-------- Information supplied
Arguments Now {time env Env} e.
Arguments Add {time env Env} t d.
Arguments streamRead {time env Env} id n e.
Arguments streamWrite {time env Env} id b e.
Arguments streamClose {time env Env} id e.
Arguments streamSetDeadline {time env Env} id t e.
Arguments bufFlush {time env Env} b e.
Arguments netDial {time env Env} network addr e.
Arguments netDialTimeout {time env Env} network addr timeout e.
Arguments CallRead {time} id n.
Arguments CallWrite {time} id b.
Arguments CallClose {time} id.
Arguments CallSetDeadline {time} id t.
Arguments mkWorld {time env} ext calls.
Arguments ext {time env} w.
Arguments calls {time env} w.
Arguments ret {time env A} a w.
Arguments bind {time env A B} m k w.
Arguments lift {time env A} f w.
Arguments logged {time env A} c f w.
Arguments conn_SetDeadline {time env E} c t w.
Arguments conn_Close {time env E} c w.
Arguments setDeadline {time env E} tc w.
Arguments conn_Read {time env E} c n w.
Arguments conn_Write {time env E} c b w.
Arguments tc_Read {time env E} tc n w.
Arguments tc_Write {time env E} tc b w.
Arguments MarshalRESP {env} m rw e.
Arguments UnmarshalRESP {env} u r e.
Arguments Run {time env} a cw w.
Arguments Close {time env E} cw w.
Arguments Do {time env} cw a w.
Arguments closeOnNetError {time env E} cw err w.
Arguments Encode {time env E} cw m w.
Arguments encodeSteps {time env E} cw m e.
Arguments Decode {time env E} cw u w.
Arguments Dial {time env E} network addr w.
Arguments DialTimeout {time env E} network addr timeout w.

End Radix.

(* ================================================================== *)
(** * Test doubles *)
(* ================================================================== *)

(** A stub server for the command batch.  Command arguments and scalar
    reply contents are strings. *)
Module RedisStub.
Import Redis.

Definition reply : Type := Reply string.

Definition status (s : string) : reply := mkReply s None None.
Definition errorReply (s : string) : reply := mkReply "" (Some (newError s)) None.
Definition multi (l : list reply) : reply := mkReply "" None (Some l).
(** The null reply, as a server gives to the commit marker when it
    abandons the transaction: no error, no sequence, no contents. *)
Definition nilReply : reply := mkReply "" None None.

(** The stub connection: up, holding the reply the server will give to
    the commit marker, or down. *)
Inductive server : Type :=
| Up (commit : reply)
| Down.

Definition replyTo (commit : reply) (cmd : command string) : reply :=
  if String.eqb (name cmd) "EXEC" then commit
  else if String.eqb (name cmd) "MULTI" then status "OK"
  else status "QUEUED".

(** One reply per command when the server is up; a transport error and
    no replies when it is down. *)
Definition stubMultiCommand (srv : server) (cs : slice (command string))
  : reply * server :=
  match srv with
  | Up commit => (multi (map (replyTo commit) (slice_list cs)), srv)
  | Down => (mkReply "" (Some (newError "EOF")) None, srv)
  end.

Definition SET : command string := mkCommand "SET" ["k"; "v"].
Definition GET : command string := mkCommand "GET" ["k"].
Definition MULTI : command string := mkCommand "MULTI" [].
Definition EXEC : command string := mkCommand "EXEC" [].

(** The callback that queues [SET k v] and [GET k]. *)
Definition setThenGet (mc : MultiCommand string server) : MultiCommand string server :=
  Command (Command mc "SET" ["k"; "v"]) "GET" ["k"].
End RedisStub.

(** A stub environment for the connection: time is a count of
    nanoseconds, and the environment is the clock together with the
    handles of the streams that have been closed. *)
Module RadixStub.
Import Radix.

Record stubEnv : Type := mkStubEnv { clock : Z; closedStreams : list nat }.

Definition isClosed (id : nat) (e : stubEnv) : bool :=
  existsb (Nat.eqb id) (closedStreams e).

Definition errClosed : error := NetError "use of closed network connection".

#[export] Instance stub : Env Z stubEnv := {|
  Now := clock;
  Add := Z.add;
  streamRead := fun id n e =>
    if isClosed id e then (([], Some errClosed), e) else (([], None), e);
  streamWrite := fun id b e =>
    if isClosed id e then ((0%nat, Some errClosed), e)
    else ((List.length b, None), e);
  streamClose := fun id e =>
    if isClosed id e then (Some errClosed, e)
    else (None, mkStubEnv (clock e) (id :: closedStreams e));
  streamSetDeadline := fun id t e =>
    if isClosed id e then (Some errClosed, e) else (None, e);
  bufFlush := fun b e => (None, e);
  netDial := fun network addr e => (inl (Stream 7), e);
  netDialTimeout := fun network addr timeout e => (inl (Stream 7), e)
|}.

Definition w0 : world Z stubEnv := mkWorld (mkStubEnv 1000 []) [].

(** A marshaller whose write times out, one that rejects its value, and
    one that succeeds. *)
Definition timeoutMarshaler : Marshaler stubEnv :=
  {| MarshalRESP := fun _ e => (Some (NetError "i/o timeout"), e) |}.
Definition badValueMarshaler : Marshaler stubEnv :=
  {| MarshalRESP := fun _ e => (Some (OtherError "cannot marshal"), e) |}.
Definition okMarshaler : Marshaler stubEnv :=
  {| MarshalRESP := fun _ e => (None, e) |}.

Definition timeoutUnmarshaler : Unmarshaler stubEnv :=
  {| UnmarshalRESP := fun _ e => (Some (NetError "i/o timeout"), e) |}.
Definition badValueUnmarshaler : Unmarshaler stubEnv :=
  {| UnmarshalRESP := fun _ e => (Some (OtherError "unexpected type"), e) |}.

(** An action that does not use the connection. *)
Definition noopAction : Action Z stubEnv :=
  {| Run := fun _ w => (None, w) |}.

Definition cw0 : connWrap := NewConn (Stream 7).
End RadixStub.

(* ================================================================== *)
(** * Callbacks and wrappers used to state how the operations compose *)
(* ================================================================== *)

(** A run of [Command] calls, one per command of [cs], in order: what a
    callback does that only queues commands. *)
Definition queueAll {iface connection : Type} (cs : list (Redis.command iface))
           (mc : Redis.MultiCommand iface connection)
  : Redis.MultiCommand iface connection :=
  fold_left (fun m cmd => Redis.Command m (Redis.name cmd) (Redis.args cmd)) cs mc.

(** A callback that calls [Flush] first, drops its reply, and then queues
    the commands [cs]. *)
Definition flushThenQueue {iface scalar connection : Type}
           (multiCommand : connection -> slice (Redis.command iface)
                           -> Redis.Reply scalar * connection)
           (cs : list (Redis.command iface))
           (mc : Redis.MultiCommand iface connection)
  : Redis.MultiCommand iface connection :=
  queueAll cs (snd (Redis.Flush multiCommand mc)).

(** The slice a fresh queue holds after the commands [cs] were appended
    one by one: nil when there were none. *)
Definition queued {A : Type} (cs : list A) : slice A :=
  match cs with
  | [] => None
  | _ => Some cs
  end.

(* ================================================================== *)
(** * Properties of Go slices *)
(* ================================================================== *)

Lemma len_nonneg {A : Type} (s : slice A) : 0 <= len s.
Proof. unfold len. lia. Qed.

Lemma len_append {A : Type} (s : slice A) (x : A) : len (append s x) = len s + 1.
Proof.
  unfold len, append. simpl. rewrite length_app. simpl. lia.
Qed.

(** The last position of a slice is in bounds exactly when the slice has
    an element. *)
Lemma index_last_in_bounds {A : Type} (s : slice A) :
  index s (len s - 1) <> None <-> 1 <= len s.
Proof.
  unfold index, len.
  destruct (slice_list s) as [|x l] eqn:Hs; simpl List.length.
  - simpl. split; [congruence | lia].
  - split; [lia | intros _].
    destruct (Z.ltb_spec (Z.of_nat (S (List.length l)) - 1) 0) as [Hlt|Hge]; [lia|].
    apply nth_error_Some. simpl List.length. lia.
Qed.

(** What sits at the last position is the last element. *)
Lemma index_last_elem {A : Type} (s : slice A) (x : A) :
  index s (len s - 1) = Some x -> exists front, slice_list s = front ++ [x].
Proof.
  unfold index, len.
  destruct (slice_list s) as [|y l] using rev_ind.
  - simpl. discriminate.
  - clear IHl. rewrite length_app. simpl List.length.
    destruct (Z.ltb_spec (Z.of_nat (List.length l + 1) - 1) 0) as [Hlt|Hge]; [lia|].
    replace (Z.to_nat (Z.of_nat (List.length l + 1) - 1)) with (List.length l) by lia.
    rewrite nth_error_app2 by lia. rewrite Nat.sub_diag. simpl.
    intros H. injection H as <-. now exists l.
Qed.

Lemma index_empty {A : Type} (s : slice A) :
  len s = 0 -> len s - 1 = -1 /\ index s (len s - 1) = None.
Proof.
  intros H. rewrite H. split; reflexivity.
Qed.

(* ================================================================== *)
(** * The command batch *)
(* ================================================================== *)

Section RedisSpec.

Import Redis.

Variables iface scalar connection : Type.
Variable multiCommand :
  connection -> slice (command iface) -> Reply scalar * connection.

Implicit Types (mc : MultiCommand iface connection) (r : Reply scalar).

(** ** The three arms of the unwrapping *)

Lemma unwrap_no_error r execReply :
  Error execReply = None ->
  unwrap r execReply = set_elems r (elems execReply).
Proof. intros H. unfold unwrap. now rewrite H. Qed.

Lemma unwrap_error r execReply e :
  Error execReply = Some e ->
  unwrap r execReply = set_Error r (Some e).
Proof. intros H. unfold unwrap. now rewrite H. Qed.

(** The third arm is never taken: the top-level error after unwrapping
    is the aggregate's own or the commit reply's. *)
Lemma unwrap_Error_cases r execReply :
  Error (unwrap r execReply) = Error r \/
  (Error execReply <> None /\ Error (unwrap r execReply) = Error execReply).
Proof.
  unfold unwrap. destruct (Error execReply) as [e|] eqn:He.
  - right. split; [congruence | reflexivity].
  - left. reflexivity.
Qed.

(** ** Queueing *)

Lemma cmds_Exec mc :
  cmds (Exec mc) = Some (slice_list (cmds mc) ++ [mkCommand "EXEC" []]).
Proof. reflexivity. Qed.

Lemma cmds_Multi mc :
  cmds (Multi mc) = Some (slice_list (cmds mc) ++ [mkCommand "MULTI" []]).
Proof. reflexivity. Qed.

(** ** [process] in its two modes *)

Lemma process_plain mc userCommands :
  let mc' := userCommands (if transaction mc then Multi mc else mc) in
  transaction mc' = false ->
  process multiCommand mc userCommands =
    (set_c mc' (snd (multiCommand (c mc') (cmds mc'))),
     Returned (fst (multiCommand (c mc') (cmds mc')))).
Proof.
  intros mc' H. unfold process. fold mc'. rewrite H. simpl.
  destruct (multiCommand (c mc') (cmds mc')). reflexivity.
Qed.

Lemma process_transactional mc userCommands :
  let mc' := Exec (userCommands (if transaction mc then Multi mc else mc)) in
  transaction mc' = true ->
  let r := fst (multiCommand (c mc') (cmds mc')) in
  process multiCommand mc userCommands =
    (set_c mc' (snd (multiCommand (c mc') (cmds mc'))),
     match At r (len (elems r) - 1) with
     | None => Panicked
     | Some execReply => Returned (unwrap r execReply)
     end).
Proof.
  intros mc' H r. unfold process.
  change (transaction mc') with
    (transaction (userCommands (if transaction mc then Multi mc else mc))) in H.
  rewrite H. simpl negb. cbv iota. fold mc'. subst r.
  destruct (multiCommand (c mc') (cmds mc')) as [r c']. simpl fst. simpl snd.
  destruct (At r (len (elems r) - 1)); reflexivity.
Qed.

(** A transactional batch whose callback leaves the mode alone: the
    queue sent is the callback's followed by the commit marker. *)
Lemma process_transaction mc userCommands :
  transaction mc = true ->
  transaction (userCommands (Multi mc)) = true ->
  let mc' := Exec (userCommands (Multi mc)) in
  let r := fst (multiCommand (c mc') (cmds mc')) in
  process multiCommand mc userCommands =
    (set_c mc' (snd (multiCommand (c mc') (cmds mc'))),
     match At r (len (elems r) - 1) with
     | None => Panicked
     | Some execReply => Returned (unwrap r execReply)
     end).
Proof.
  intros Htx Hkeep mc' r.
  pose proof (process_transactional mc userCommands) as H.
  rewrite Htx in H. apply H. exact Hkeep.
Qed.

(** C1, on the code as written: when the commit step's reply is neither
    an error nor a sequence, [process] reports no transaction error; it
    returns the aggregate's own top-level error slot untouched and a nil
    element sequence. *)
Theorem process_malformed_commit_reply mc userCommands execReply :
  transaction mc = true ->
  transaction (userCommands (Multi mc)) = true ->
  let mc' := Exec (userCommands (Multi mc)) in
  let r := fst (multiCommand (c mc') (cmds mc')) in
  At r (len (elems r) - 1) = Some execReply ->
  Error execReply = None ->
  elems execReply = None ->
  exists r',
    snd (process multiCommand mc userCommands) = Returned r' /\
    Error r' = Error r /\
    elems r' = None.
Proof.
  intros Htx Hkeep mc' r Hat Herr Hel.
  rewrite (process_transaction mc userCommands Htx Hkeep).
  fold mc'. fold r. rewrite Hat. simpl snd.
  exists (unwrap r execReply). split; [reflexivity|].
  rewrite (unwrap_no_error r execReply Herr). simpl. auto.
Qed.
----------------
* **Task details**: Which of the lines above include the string "Returned"? Pick them out and copy them.

* **Task solution**:
     Returned (fst (multiCommand (c mc') (cmds mc')))).
     | Some execReply => Returned (unwrap r execReply)
     | Some execReply => Returned (unwrap r execReply)
    snd (process multiCommand mc userCommands) = Returned r' /\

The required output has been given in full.